▶ [Work to be completed]
Could you set down exactly the lines of the data below, starting at the one that holds "- [cache.put] may" and ending at the one that holds "existsb (String.eqb x) xs.", both included, and only those?
══ Records for the task
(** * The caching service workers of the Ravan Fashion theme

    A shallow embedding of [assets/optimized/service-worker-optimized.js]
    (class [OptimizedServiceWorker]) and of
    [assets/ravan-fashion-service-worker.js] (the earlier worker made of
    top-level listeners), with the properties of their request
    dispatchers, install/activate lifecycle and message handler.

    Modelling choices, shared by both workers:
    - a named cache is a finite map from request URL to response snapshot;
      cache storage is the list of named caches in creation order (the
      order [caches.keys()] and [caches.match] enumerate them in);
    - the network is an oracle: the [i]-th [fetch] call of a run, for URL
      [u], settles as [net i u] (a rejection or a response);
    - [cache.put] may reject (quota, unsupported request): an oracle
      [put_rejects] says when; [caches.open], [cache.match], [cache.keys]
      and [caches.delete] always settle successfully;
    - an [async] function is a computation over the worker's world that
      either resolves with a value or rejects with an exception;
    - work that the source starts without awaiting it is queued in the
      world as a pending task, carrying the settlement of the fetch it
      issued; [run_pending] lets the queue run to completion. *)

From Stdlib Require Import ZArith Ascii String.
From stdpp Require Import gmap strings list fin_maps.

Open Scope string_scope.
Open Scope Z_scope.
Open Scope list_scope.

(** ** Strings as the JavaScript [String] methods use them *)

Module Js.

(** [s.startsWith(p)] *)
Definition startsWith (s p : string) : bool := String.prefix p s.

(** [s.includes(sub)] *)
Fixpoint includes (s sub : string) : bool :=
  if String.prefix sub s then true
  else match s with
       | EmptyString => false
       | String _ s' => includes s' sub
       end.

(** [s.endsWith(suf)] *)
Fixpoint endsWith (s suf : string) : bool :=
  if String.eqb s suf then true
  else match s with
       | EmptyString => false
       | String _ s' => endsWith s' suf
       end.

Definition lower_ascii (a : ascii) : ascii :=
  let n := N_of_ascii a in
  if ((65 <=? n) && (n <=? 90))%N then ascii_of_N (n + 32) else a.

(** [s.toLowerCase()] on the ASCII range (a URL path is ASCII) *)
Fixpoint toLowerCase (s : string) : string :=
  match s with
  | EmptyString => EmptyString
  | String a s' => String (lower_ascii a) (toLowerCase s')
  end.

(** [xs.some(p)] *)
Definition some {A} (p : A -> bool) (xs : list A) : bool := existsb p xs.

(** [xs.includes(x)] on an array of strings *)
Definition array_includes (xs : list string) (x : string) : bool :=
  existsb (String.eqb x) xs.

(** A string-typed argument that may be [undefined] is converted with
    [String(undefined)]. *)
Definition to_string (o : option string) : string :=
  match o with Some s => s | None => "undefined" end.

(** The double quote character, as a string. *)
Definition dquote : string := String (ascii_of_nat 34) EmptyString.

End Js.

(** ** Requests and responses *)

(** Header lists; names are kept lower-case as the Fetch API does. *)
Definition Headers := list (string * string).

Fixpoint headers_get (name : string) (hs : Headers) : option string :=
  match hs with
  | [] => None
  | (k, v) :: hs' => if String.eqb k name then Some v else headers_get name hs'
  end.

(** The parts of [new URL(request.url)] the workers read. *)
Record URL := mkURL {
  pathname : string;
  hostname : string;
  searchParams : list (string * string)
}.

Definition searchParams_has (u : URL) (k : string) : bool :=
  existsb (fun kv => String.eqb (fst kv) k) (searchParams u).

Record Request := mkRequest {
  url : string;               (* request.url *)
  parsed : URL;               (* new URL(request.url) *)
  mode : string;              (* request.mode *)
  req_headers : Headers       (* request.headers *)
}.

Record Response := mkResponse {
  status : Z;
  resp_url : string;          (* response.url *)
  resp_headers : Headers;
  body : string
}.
════
▶ [Task response]
    - [cache.put] may reject (quota, unsupported request): an oracle
      [put_rejects] says when; [caches.open], [cache.match], [cache.keys]
      and [caches.delete] always settle successfully;
    - an [async] function is a computation over the worker's world that
      either resolves with a value or rejects with an exception;
    - work that the source starts without awaiting it is queued in the
      world as a pending task, carrying the settlement of the fetch it
      issued; [run_pending] lets the queue run to completion. *)

From Stdlib Require Import ZArith Ascii String.
From stdpp Require Import gmap strings list fin_maps.

Open Scope string_scope.
Open Scope Z_scope.
Open Scope list_scope.

(** ** Strings as the JavaScript [String] methods use them *)

Module Js.

(** [s.startsWith(p)] *)
Definition startsWith (s p : string) : bool := String.prefix p s.

(** [s.includes(sub)] *)
Fixpoint includes (s sub : string) : bool :=
  if String.prefix sub s then true
  else match s with
       | EmptyString => false
       | String _ s' => includes s' sub
       end.

(** [s.endsWith(suf)] *)
Fixpoint endsWith (s suf : string) : bool :=
  if String.eqb s suf then true
  else match s with
       | EmptyString => false
       | String _ s' => endsWith s' suf
       end.

Definition lower_ascii (a : ascii) : ascii :=
  let n := N_of_ascii a in
  if ((65 <=? n) && (n <=? 90))%N then ascii_of_N (n + 32) else a.

(** [s.toLowerCase()] on the ASCII range (a URL path is ASCII) *)
Fixpoint toLowerCase (s : string) : string :=
  match s with
  | EmptyString => EmptyString
  | String a s' => String (lower_ascii a) (toLowerCase s')
  end.

(** [xs.some(p)] *)
Definition some {A} (p : A -> bool) (xs : list A) : bool := existsb p xs.

(** [xs.includes(x)] on an array of strings *)
Definition array_includes (xs : list string) (x : string) : bool :=
  existsb (String.eqb x) xs.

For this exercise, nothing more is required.